En suivant le trottoir qui borde chaque rue de Pompeï, et enlève ainsi aux Anglais la confortabilité de cette invention, Octavien se trouva face à face avec un beau jeune homme, de son âge à peu près, vêtu d’une tunique couleur de safran, et drapé d’un manteau de fine laine blanche, souple comme du cachemire. La vue d’Octavien, coiffé de l’affreux chapeau moderne, sanglé dans une mesquine redingote noire, les jambes emprisonnées dans un pantalon, les pieds pincés par des bottes luisantes, parut surprendre le jeune Pompeïen, comme nous étonnerait, sur le boulevard de Gand, un Ioway ou un Botocudo avec ses plumes, ses colliers de griffes d’ours et ses tatouages baroques.

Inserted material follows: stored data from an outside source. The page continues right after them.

(** C9: outside a block, an [if] or [elif] line that ends with the
    opening brace and whose condition fails to evaluate gets an "Invalid
    syntax" record, and the block is opened all the same: the block is
    active, its kind is the keyword, and the captured condition is the
    one left by an earlier line.  The lines that follow are buffered up
    to the closing brace, where the buffered body runs if and only if
    that earlier condition holds and no branch has been taken. *)
Theorem failed_condition_opens_block `{Host} (fuel : nat)
    (keyword line condition : string) (linenum : Z) (st : state)
    (e : pyexn) :
  in_block st = false ->
  keyword = "if" \/ keyword = "elif" ->
  opens keyword line condition ->
  fst (asteval condition (variables st)) = inr e ->
  exists st',
    interpret_line fuel line linenum st = Done st' /\
    raisedexceptions st'
    = raisedexceptions st ++ [record InvalidSyntax line linenum] /\
    exceptioncount st' = exceptioncount st + 1 /\
    in_block st' = true /\
    block_type st' = Some keyword /\
    current_condition st' = current_condition st /\
    block_lines st' = block_lines st /\
    variables st' = variables st /\
    (forall n l k, l <> "}" ->
       interpret_line n l k st'
       = Done (set_block_lines (block_lines st' ++ [l]) st')) /\
    (forall n k body,
       Forall (fun l => simple l = true) (block_lines st ++ body) ->
       (length (block_lines st ++ body) < n)%nat ->
       interpret_line n "}" k
         (set_block_lines (block_lines st' ++ body) st')
       = if truthy (current_condition st) && negb (executed_a_branch st)
         then clear_block
                (set_executed_a_branch true
                   (exec_body (block_lines st ++ body) k
                      (set_in_block false
                         (set_block_lines (block_lines st' ++ body) st'))))
         else clear_block
                (set_in_block false
                   (set_block_lines (block_lines st' ++ body) st'))).
Proof.
  intros Hidle Hkw Hopens He.
  exists (raiseException InvalidSyntax line linenum
            (set_block_type (Some keyword) (set_in_block true st))).
  split.
  { rewrite interpret_line_idle by assumption.
    rewrite (statement_if keyword line condition) by assumption.
    simpl. rewrite He. reflexivity. }
  repeat split.
  - intros n l k Hl. apply interpret_line_buffer; [reflexivity | assumption].
  - intros n k body Hsimple Hfuel.
    rewrite close_simple_if; simpl; try reflexivity; try assumption.
    destruct Hkw as [-> | ->]; [left | right]; reflexivity.
Qed.
(** Against C10 as it is worded: in [font-font-interinter] one occurrence
    of [font-inter] lies inside another; the pass deletes the inner one and
    what is left is [font-inter]. *)
Lemma font_inter_survives :
  rewrite "font-font-interinter" = ("font-inter", true) /\
  ~ (forall text : string,
        contains (fst (rewrite text)) "font-inter" = false).
Proof.
  split; [vm_compute; reflexivity|].
  intros H. specialize (H "font-font-interinter").
  vm_compute in H. discriminate.
Qed.

(** C10, as the code has it.  The last rule deletes every occurrence of
    [font-inter] in the text accumulated by the rules before it, those in
    the input as well as any that earlier replacements completed: the
    accumulated text is its pieces joined by [font-inter], the result is the
    same pieces put together with nothing between them, and no piece holds
    [font-inter].  An occurrence in the result can only lie across a place
    where a deletion joined two pieces. *)
Theorem font_inter_occurrences_deleted (text : string) :
  let acc := apply_replacements (firstn 83 REPLACEMENTS) text in
  REPLACEMENTS = firstn 83 REPLACEMENTS ++ [("font-inter", "")] /\
  exists pieces,
    acc = String.concat "font-inter" pieces /\
    fst (rewrite text) = String.concat "" pieces /\
    List.length pieces = S (occurrences "font-inter" acc) /\
    Forall (fun piece => contains piece "font-inter" = false) pieces.
Proof.
  intros acc. split; [reflexivity|].
  destruct (Pieces.replace_pieces "font-inter" "") with (s := acc)
    as (pieces & E1 & E2 & E3 & E4); [discriminate | reflexivity |].
  exists pieces. split; [exact E1|]. split; [|split; assumption].
  rewrite <- E2. reflexivity.
Qed.

(** ** The more specific rule and the rule before it *)

Lemma table_around_hover_rule (s : string) :
  apply_replacements REPLACEMENTS s =
  apply_replacements (skipn 7 REPLACEMENTS)
    (replace (apply_replacements (firstn 6 REPLACEMENTS) s)
             "hover:bg-slate-800/50" "hover:bg-white/[0.05]").
Proof.
  change REPLACEMENTS with
    (firstn 6 REPLACEMENTS
     ++ ("hover:bg-slate-800/50", "hover:bg-white/[0.05]")
        :: skipn 7 REPLACEMENTS) at 1.
  now rewrite apply_replacements_app, apply_replacements_cons.
Qed.

(** The hover rule leaves a block [bg-slate-800/50] alone unless [hover:]
    stands right before it. *)
Lemma hover_rule_step (x y : string) :
  endswith x "hover:" = false ->
  replace (x +:+ "bg-slate-800/50" +:+ y)
          "hover:bg-slate-800/50" "hover:bg-white/[0.05]" =
  replace x "hover:bg-slate-800/50" "hover:bg-white/[0.05]"
  +:+ "bg-slate-800/50"
  +:+ replace y "hover:bg-slate-800/50" "hover:bg-white/[0.05]".
Proof.
  intros Hx.
  assert (E1 : straddle_cuts "hover:bg-slate-800/50" "" "bg-slate-800/50"
               = [6]) by (vm_compute; reflexivity).
  assert (E2 : straddle_cuts "hover:bg-slate-800/50" "bg-slate-800/50" ""
               = []) by (vm_compute; reflexivity).
  rewrite Cut.replace_app3.
  - reflexivity.
  - discriminate.
  - apply Cut.no_straddle_before. rewrite E1. intros k [<-|[]]. exact Hx.
  - now apply Cut.no_straddle_after.
Qed.
Section Keeps.
Context {S E : Type} (R : S -> S -> Prop) `{!PreOrder R}.

Lemma keeps_pure {A : Type} (m : M S E A) :
  (forall s a s', m s = (Ok a, s') -> s' = s) -> keeps R m.
Proof. intros Hm s a s' Hrun. apply Hm in Hrun as ->. reflexivity. Qed.

Lemma keeps_ret {A : Type} (a : A) : keeps R (@ret S E A a).
Proof. apply keeps_pure. intros s b s'. rewrite ret_ok. tauto. Qed.

Lemma keeps_gets {A : Type} (f : S -> A) : keeps R (@gets S E A f).
Proof. apply keeps_pure. intros s b s'. rewrite gets_ok. tauto. Qed.

Lemma keeps_get : keeps R (@get S E).
Proof. apply keeps_pure. intros s b s'. rewrite get_ok. tauto. Qed.

Lemma keeps_reads {A : Type} (f : S -> outcome E A) : keeps R (reads f).
Proof. apply keeps_pure. intros s b s'. rewrite reads_ok. tauto. Qed.

Lemma keeps_ensure (b : bool) (e : E) : keeps R (ensure b e).
Proof. apply keeps_pure. intros s a s'. rewrite ensure_ok. tauto. Qed.

Lemma keeps_ok_or {A : Type} (o : option A) (e : E) : keeps R (ok_or o e).
Proof. apply keeps_pure. intros s a s'. rewrite ok_or_ok. tauto. Qed.

Lemma keeps_expect {A : Type} (o : option A) : keeps R (@expect S E A o).
Proof. apply keeps_pure. intros s a s'. rewrite expect_ok. tauto. Qed.

Lemma keeps_fail {A : Type} (e : E) : keeps R (@fail S E A e).
Proof. intros s a s'. by rewrite fail_ok. Qed.

Lemma keeps_panic {A : Type} : keeps R (@panic S E A).
Proof. intros s a s'. by rewrite panic_ok. Qed.

Lemma keeps_modify (f : S -> S) : (forall s, R s (f s)) -> keeps R (@modify S E f).
Proof. intros Hf s a s'. rewrite modify_ok. by intros ->. Qed.

Lemma keeps_bind {A B : Type} (m : M S E A) (k : A -> M S E B) :
  keeps R m -> (forall a, keeps R (k a)) -> keeps R (bind m k).
Proof.
  intros Hm Hk s b s'. rewrite bind_ok. intros (a & s1 & H1 & H2).
  etransitivity; [by eapply Hm|by eapply Hk].
Qed.

Lemma keeps_transactional {A : Type} (m : M S E A) : keeps R m -> keeps R (transactional m).
Proof. intros Hm s a s'. rewrite transactional_ok. apply Hm. Qed.

Lemma keeps_for_each {A : Type} (body : A -> M S E unit) (l : list A) :
  (forall x, keeps R (body x)) -> keeps R (for_each body l).
Proof. intros Hb. induction l; [apply keeps_ret|by apply keeps_bind]. Qed.

Lemma keeps_for_each_all {A : Type} (body : A -> M S E unit) (l : list A) :
  Forall (fun x => keeps R (body x)) l -> keeps R (for_each body l).
Proof. intros Hb. induction Hb; [apply keeps_ret|by apply keeps_bind]. Qed.

End Keeps.

#[export] Hint Resolve keeps_ret keeps_gets keeps_get keeps_reads keeps_ensure keeps_ok_or
  keeps_expect keeps_fail keeps_panic : keeps.

(** Follow the program; what is left are the steps that are not structural. *)
Ltac keeps_step :=
  match goal with
  | |- keeps _ (bind _ _) => apply (keeps_bind _); [|intros ?]
  | |- keeps _ (transactional _) => apply (keeps_transactional _)
  | |- keeps _ (for_each _ _) => apply (keeps_for_each _); intros ?
  | |- keeps _ (let _ := _ in _) => cbv zeta
  | |- keeps _ (match ?x with _ => _ end) => destruct x
  | |- keeps _ _ => solve [eauto with keeps typeclass_instances]
  end.

Ltac keeps_tac := repeat keeps_step.

(** ** What a run keeps, however it ends *)

Definition moves {S E A : Type} (R : S -> S -> Prop) (m : M S E A) : Prop :=
  forall s r s', m s = (r, s') -> R s s'.

Create HintDb moves.

Section Moves.
Context {S E : Type} (R : S -> S -> Prop) `{!PreOrder R}.

Lemma moves_pure {A : Type} (m : M S E A) : (forall s, (m s).2 = s) -> moves R m.
Proof. intros Hm s r s' Hrun. specialize (Hm s). rewrite Hrun in Hm. simpl in Hm. by subst. Qed.

Lemma moves_ret {A : Type} (a : A) : moves R (@ret S E A a).
Proof. by apply moves_pure. Qed.

Lemma moves_gets {A : Type} (f : S -> A) : moves R (@gets S E A f).
Proof. by apply moves_pure. Qed.

Lemma moves_get : moves R (@get S E).
Proof. by apply moves_pure. Qed.

Lemma moves_reads {A : Type} (f : S -> outcome E A) : moves R (reads f).
Proof. by apply moves_pure. Qed.

Lemma moves_ensure (b : bool) (e : E) : moves R (ensure b e).
Proof. apply moves_pure. by destruct b. Qed.

Lemma moves_ok_or {A : Type} (o : option A) (e : E) : moves R (ok_or o e).
Proof. apply moves_pure. by destruct o. Qed.

Lemma moves_expect {A : Type} (o : option A) : moves R (@expect S E A o).
Proof. apply moves_pure. by destruct o. Qed.

Lemma moves_fail {A : Type} (e : E) : moves R (@fail S E A e).
Proof. by apply moves_pure. Qed.

Lemma moves_panic {A : Type} : moves R (@panic S E A).
Proof. by apply moves_pure. Qed.

Lemma moves_modify (f : S -> S) : (forall s, R s (f s)) -> moves R (@modify S E f).
Proof. intros Hf s r s' [= _ <-]. apply Hf. Qed.

Lemma moves_bind {A B : Type} (m : M S E A) (k : A -> M S E B) :
  moves R m -> (forall a, moves R (k a)) -> moves R (bind m k).
Proof.
  intros Hm Hk s r s'. unfold bind. destruct (m s) as [[a|e|] s1] eqn:E1; intros E2; simplify_eq;
    [|by eapply Hm..]. transitivity s1; [by eapply Hm|by eapply Hk].
Qed.

Lemma moves_try_run {A : Type} (m : M S E A) : moves R m -> moves R (try_run m).
Proof. intros Hm s r s'. unfold try_run. destruct (m s) as [[a|e|] s1] eqn:E1; intros [= <- <-]; by eapply Hm. Qed.

Lemma moves_for_each {A : Type} (body : A -> M S E unit) (l : list A) :
  (forall x, moves R (body x)) -> moves R (for_each body l).
Proof. intros Hb. induction l; simpl; [apply moves_ret|by apply moves_bind]. Qed.

Lemma moves_zoom {T X A : Type} (getT : S -> T) (setT : T -> S -> S) (inj : X -> E) (m : M T X A) :
  (forall t s, R s (setT t s)) -> moves R (zoom getT setT inj m).
Proof. intros Hs s r s'. unfold zoom. destruct (m (getT s)) as [[a|e|] t]; intros [= <- <-]; apply Hs. Qed.
End Moves.

#[export] Hint Resolve moves_ret moves_gets moves_get moves_reads moves_ensure moves_ok_or
  moves_expect moves_fail moves_panic : moves.

Ltac moves_step :=
  match goal with
  | |- moves _ (bind _ _) => apply (moves_bind _); [|intros ?]
  | |- moves _ (try_run _) => apply (moves_try_run _)
  | |- moves _ (for_each _ _) => apply (moves_for_each _); intros ?
  | |- moves _ (let _ := _ in _) => cbv zeta
  | |- moves _ (match ?x with _ => _ end) => destruct x
  | |- moves _ _ => solve [eauto with moves typeclass_instances]
  end.

Ltac moves_tac := repeat moves_step.

(** ** Failing without a trace

    A program whose guards all come before its writes leaves the storage as it was when
    it fails, without being [transactional]. *)

Definition readonly {S E A : Type} (m : M S E A) : Prop := forall s r s', m s = (r, s') -> s' = s.

Definition always_ok {S E A : Type} (m : M S E A) : Prop := forall s, exists a s', m s = (Ok a, s').

Definition clean {S E A : Type} (m : M S E A) : Prop :=
  forall s r s', m s = (r, s') -> (forall a, r <> Ok a) -> s' = s.

Create HintDb clean.

Section Clean.
Context {S E : Type}.

Lemma readonly_ret {A : Type} (a : A) : readonly (@ret S E A a).
Proof. intros s r s' [= <- <-]. done. Qed.

Lemma readonly_fail {A : Type} (e : E) : readonly (@fail S E A e).
Proof. intros s r s' [= <- <-]. done. Qed.

Lemma readonly_panic {A : Type} : readonly (@panic S E A).
Proof. intros s r s' [= <- <-]. done. Qed.

Lemma readonly_get : readonly (@get S E).
Proof. intros s r s' [= <- <-]. done. Qed.

Lemma readonly_gets {A : Type} (f : S -> A) : readonly (@gets S E A f).
Proof. intros s r s' [= <- <-]. done. Qed.

Lemma readonly_reads {A : Type} (f : S -> outcome E A) : readonly (reads f).
Proof. intros s r s' [= <- <-]. done. Qed.

Lemma readonly_ensure (b : bool) (e : E) : readonly (@ensure S E b e).
Proof. destruct b; [apply readonly_ret|apply readonly_fail]. Qed.

Lemma readonly_ok_or {A : Type} (o : option A) (e : E) : readonly (@ok_or S E A o e).
Proof. destruct o; [apply readonly_ret|apply readonly_fail]. Qed.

Cependant, comme c’était un jeune homme bien élevé, il n’éclata pas de rire au nez d’Octavien, et prenant en pitié ce pauvre barbare égaré dans cette ville græco-romaine, il lui dit d’une voix accentuée et douce:

Advena, salve.

Rien n’était plus naturel qu’un habitant de Pompeï, sous le règne du divin empereur Titus, très-puissant et très-auguste, s’exprimât en latin, et pourtant Octavien tressaillit en entendant cette langue morte dans une bouche vivante. C’est alors qu’il se félicita d’avoir été fort en thème, et remporté des prix au concours général. Le latin enseigné par l’Université lui servit en cette occasion unique, et rappelant en lui ses souvenirs de classe, il répondit au salut du Pompeïen en style de De viris illustribus et de Selectæ è profanis, d’une façon suffisamment intelligible, mais avec un accent parisien qui fit sourire le jeune homme.

«Il te sera peut-être plus facile de parler grec, dit le Pompeïen; je sais aussi cette langue, car j’ai fait mes études à Athènes.

—Je sais encore moins de grec que de latin, répondit Octavien; je suis du pays des Gaulois, de Paris, de Lutèce.

—Je connais ce pays. Mon aïeul a fait la guerre dans les Gaules sous le grand Jules César. Mais quel étrange costume portes-tu? Les Gaulois que j’ai vus à Rome n’étaient pas habillés ainsi.»

Octavien entreprit de faire comprendre au jeune Pompeïen que vingt siècles s’étaient écoulés depuis la conquête de la Gaule par Jules César, et que la mode avait pu changer; mais il y perdit son latin, et à vrai dire ce n’était pas grand’chose.

«Je me nomme Rufus Holconius, et ma maison est la tienne, dit le jeune homme; à moins que tu ne préfères la liberté de la taverne: on est bien à l’auberge d’Albinus, près de la porte du faubourg d’Augustus Felix, et à l’hôtellerie de Sarinus, fils de Publius, près de la deuxième tour; mais si tu veux, je te servirai de guide dans cette ville inconnue pour toi;—tu me plais, jeune barbare, quoique tu aies essayé de te jouer de ma crédulité en prétendant que l’empereur Titus, qui règne aujourd’hui, était mort depuis deux mille ans, et que le Nazaréen, dont les infâmes sectateurs, enduits de poix, ont éclairé les jardins de Néron, trône seul en maître dans le ciel désert, d’où les grands dieux sont tombés.—Par Pollux! ajouta-t-il en jetant les yeux sur une inscription rouge tracée à l’angle d’une rue, tu arrives à propos, l’on donne la Casina de Plaute, récemment remise au théâtre; c’est une curieuse et bouffonne comédie qui t’amusera, n’en comprendrais-tu que la pantomime. Suis-moi, c’est bientôt l’heure; je te ferai placer au banc des hôtes et des étrangers.»